-- TASK DESCRIPTION --
What follows is a set of records, each of which is to be written out exactly.

----

Lemma send_run w es p d l xm route tag_len assign :
  nw_ok w es -> pk_data p = Ptr d -> packet_ok p d -> exts_ok p l xm -> carries_exts p l ->
  0 < nc_local_id (n_ctx w) < 65536 -> route_map es !! pk_target_id p = Some route ->
  network_auth_tag_len (n_ctx w) = Some tag_len ->
  xgl_frame_serialized_size (pd_data_len d) (zlen (tlvs_bytes (frame_exts p l xm))) tag_len <= ri_max_frame_size route ->
  can_send (n_ctx w) = true ->
  let phy := n_phys w <$> ri_phy route in
  wp (xgl_network_send_with_handle (Ptr p) assign)
    (fun r w' => r = (answer (n_down w), Ptr (sent_packet (nc_local_id (n_ctx w)) phy p)) /\
       exists f, did [nw_down f phy] w w' /\ frame_carries f (frame_exts p l xm) (packet_payload d) /\
         header_of (nc_local_id (n_ctx w)) p (fr_header f)) w.
Proof.
  intros Hok Hd Hp Hex Hc Hid Hroute Htag Hsize Hsend phy. unfold xgl_network_send_with_handle. rewrite Hd.
  pose proof Hp as ((Hv & _) & (_ & Htgt & _) & _).
  nw_step. apply (wp_nw_lookup _ es); [done|unwrap_ints; lia|]. rewrite Hroute.
  do 4 nw_step. fold phy. fold (sent_packet (nc_local_id (n_ctx w)) phy p).
  change ((if pk_source_id (p <| pk_phy := phy |>) =? 0 then (p <| pk_phy := phy |>) <| pk_source_id := nc_local_id (n_ctx w) |>
           else p <| pk_phy := phy |>) <| pk_version := XGL_PROTOCOL_VERSION |>)
    with (sent_packet (nc_local_id (n_ctx w)) phy p).
  do 2 nw_step. set (w1 := w <| n_ctx := _ |>). assert (did [] w w1) as Hdid by (apply did_stats, did_refl).
  set (p' := sent_packet _ phy p).
  assert (pk_extensions p' = pk_extensions p /\ pk_extensions_len p' = pk_extensions_len p /\
          pk_data_type p' = pk_data_type p /\ pk_data p' = Ptr d /\ pk_phy p' = phy) as (He & Hel & Hdt & Hd' & Hphy).
  { unfold p', sent_packet. rewrite <- Hd. destruct p. cbn. by case_if. }
  assert (exts_ok p' l xm /\ carries_exts p' l /\ frame_exts p' l xm = frame_exts p l xm) as (Hex' & Hc' & Hfe).
  { unfold exts_ok, carries_exts, frame_exts in *. by rewrite He, Hel, Hdt. }
  destruct (copy_exts_run p' l xm Hex' Hc') as (rest & Hrest & Hcopy). rewrite Hfe in Hcopy.
  destruct (frame_exts_spec p l xm Hex) as [Hfl _].
  destruct (built_frame (nc_local_id (n_ctx w)) p d (frame_exts p l xm) phy rest Hp Hid Hrest Hfl) as (f & Hbuild & Hcar & Hhd);
    [apply Hex|]. fold p' in Hbuild.
  nw_step. unfold network_build_tx_frame. nw_step. eapply wp_lift; [exact Hcopy|]. cbn beta iota. cbn [is_ok negb].
  nw_step. eapply wp_lift; [exact Hd'|]. rewrite Hbuild. cbn [is_ok negb]. nw_step. nw_step. nw_step.
  cbn beta iota. cbn [is_ok negb]. nw_step. unfold network_validate_auth_tx_budget. nw_step. nw_step.
  change (network_auth_tag_len (n_ctx w1)) with (network_auth_tag_len (n_ctx w)). rewrite Htag.
  assert (fr_payload_len f = pd_data_len d /\ fr_extensions_len f = zlen (tlvs_bytes (frame_exts p l xm))) as [-> ->].
  { destruct Hcar as (_ & (-> & _) & (-> & _)). split; [by apply payload_zlen|done]. }
  replace (ri_max_frame_size route <? _) with false by lia. nw_step. cbn [is_ok negb]. nw_step.
  unfold network_send_frame_to_lower. nw_step. nw_step. change (nc_lower_layer (n_ctx w1)) with (nc_lower_layer (n_ctx w)).
  unfold can_send in Hsend. destruct (nc_lower_layer (n_ctx w)) as [iface|]; [|done].
  destruct (bool_decide (li_send iface = NULL)); [done|]. nw_step. unfold nw_send_down. nw_step.
  unfold nw_emit. repeat nw_step. rewrite Hphy.
  apply (did_event _ _ _ (nw_down f phy)) in Hdid.
  change (answer (n_down _)) with (answer (n_down w)).
  destruct (is_ok (answer (n_down w))); cbn [negb]; repeat nw_step; (split; [done|]); exists f; (split; [|by split]).
  - exact Hdid.
  - apply did_stats. exact Hdid.
Qed.

(** ** The packet that arrives *)

Lemma land_flag f k : 0 <= k -> (Z.land f (2 ^ k) =? 0) = negb (Z.testbit f k).
Proof.
  intros Hk. destruct (Z.eqb_spec (Z.land f (2 ^ k)) 0) as [H0|H0].
  - apply (f_equal (fun z => Z.testbit z k)) in H0.
    rewrite Z.land_spec, Z.pow2_bits_true, Z.bits_0, andb_true_r in H0 by lia. by rewrite H0.
  - destruct (Z.testbit f k) eqn:Hb; [done|]. destruct H0. apply Z.bits_inj_0. intros i.
    rewrite Z.land_spec. destruct (decide (i = k)) as [->|Hne]; [by rewrite Hb|].
    rewrite Z.pow2_bits_false by lia. by rewrite andb_false_r.
Qed.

----

-- RESPONSE AREA --
Lemma send_run w es p d l xm route tag_len assign :
  nw_ok w es -> pk_data p = Ptr d -> packet_ok p d -> exts_ok p l xm -> carries_exts p l ->
  0 < nc_local_id (n_ctx w) < 65536 -> route_map es !! pk_target_id p = Some route ->
  network_auth_tag_len (n_ctx w) = Some tag_len ->
  xgl_frame_serialized_size (pd_data_len d) (zlen (tlvs_bytes (frame_exts p l xm))) tag_len <= ri_max_frame_size route ->
  can_send (n_ctx w) = true ->
  let phy := n_phys w <$> ri_phy route in
  wp (xgl_network_send_with_handle (Ptr p) assign)
    (fun r w' => r = (answer (n_down w), Ptr (sent_packet (nc_local_id (n_ctx w)) phy p)) /\
       exists f, did [nw_down f phy] w w' /\ frame_carries f (frame_exts p l xm) (packet_payload d) /\
         header_of (nc_local_id (n_ctx w)) p (fr_header f)) w.
Proof.
  intros Hok Hd Hp Hex Hc Hid Hroute Htag Hsize Hsend phy. unfold xgl_network_send_with_handle. rewrite Hd.
  pose proof Hp as ((Hv & _) & (_ & Htgt & _) & _).
  nw_step. apply (wp_nw_lookup _ es); [done|unwrap_ints; lia|]. rewrite Hroute.
  do 4 nw_step. fold phy. fold (sent_packet (nc_local_id (n_ctx w)) phy p).
  change ((if pk_source_id (p <| pk_phy := phy |>) =? 0 then (p <| pk_phy := phy |>) <| pk_source_id := nc_local_id (n_ctx w) |>
           else p <| pk_phy := phy |>) <| pk_version := XGL_PROTOCOL_VERSION |>)
    with (sent_packet (nc_local_id (n_ctx w)) phy p).
  do 2 nw_step. set (w1 := w <| n_ctx := _ |>). assert (did [] w w1) as Hdid by (apply did_stats, did_refl).
  set (p' := sent_packet _ phy p).
  assert (pk_extensions p' = pk_extensions p /\ pk_extensions_len p' = pk_extensions_len p /\
          pk_data_type p' = pk_data_type p /\ pk_data p' = Ptr d /\ pk_phy p' = phy) as (He & Hel & Hdt & Hd' & Hphy).
  { unfold p', sent_packet. rewrite <- Hd. destruct p. cbn. by case_if. }
  assert (exts_ok p' l xm /\ carries_exts p' l /\ frame_exts p' l xm = frame_exts p l xm) as (Hex' & Hc' & Hfe).
  { unfold exts_ok, carries_exts, frame_exts in *. by rewrite He, Hel, Hdt. }
  destruct (copy_exts_run p' l xm Hex' Hc') as (rest & Hrest & Hcopy). rewrite Hfe in Hcopy.
  destruct (frame_exts_spec p l xm Hex) as [Hfl _].
  destruct (built_frame (nc_local_id (n_ctx w)) p d (frame_exts p l xm) phy rest Hp Hid Hrest Hfl) as (f & Hbuild & Hcar & Hhd);
    [apply Hex|]. fold p' in Hbuild.
  nw_step. unfold network_build_tx_frame. nw_step. eapply wp_lift; [exact Hcopy|]. cbn beta iota. cbn [is_ok negb].
  nw_step. eapply wp_lift; [exact Hd'|]. rewrite Hbuild. cbn [is_ok negb]. nw_step. nw_step. nw_step.
  cbn beta iota. cbn [is_ok negb]. nw_step. unfold network_validate_auth_tx_budget. nw_step. nw_step.
  change (network_auth_tag_len (n_ctx w1)) with (network_auth_tag_len (n_ctx w)). rewrite Htag.
  assert (fr_payload_len f = pd_data_len d /\ fr_extensions_len f = zlen (tlvs_bytes (frame_exts p l xm))) as [-> ->].
  { destruct Hcar as (_ & (-> & _) & (-> & _)). split; [by apply payload_zlen|done]. }
  replace (ri_max_frame_size route <? _) with false by lia. nw_step. cbn [is_ok negb]. nw_step.
  unfold network_send_frame_to_lower. nw_step. nw_step. change (nc_lower_layer (n_ctx w1)) with (nc_lower_layer (n_ctx w)).
  unfold can_send in Hsend. destruct (nc_lower_layer (n_ctx w)) as [iface|]; [|done].
  destruct (bool_decide (li_send iface = NULL)); [done|]. nw_step. unfold nw_send_down. nw_step.
  unfold nw_emit. repeat nw_step. rewrite Hphy.
  apply (did_event _ _ _ (nw_down f phy)) in Hdid.
  change (answer (n_down _)) with (answer (n_down w)).
  destruct (is_ok (answer (n_down w))); cbn [negb]; repeat nw_step; (split; [done|]); exists f; (split; [|by split]).
  - exact Hdid.
  - apply did_stats. exact Hdid.
Qed.

(** ** The packet that arrives *)

Lemma land_flag f k : 0 <= k -> (Z.land f (2 ^ k) =? 0) = negb (Z.testbit f k).
Proof.
  intros Hk. destruct (Z.eqb_spec (Z.land f (2 ^ k)) 0) as [H0|H0].
  - apply (f_equal (fun z => Z.testbit z k)) in H0.
    rewrite Z.land_spec, Z.pow2_bits_true, Z.bits_0, andb_true_r in H0 by lia. by rewrite H0.
  - destruct (Z.testbit f k) eqn:Hb; [done|]. destruct H0. apply Z.bits_inj_0. intros i.
    rewrite Z.land_spec. destruct (decide (i = k)) as [->|Hne]; [by rewrite Hb|].
    rewrite Z.pow2_bits_false by lia. by rewrite andb_false_r.
Qed.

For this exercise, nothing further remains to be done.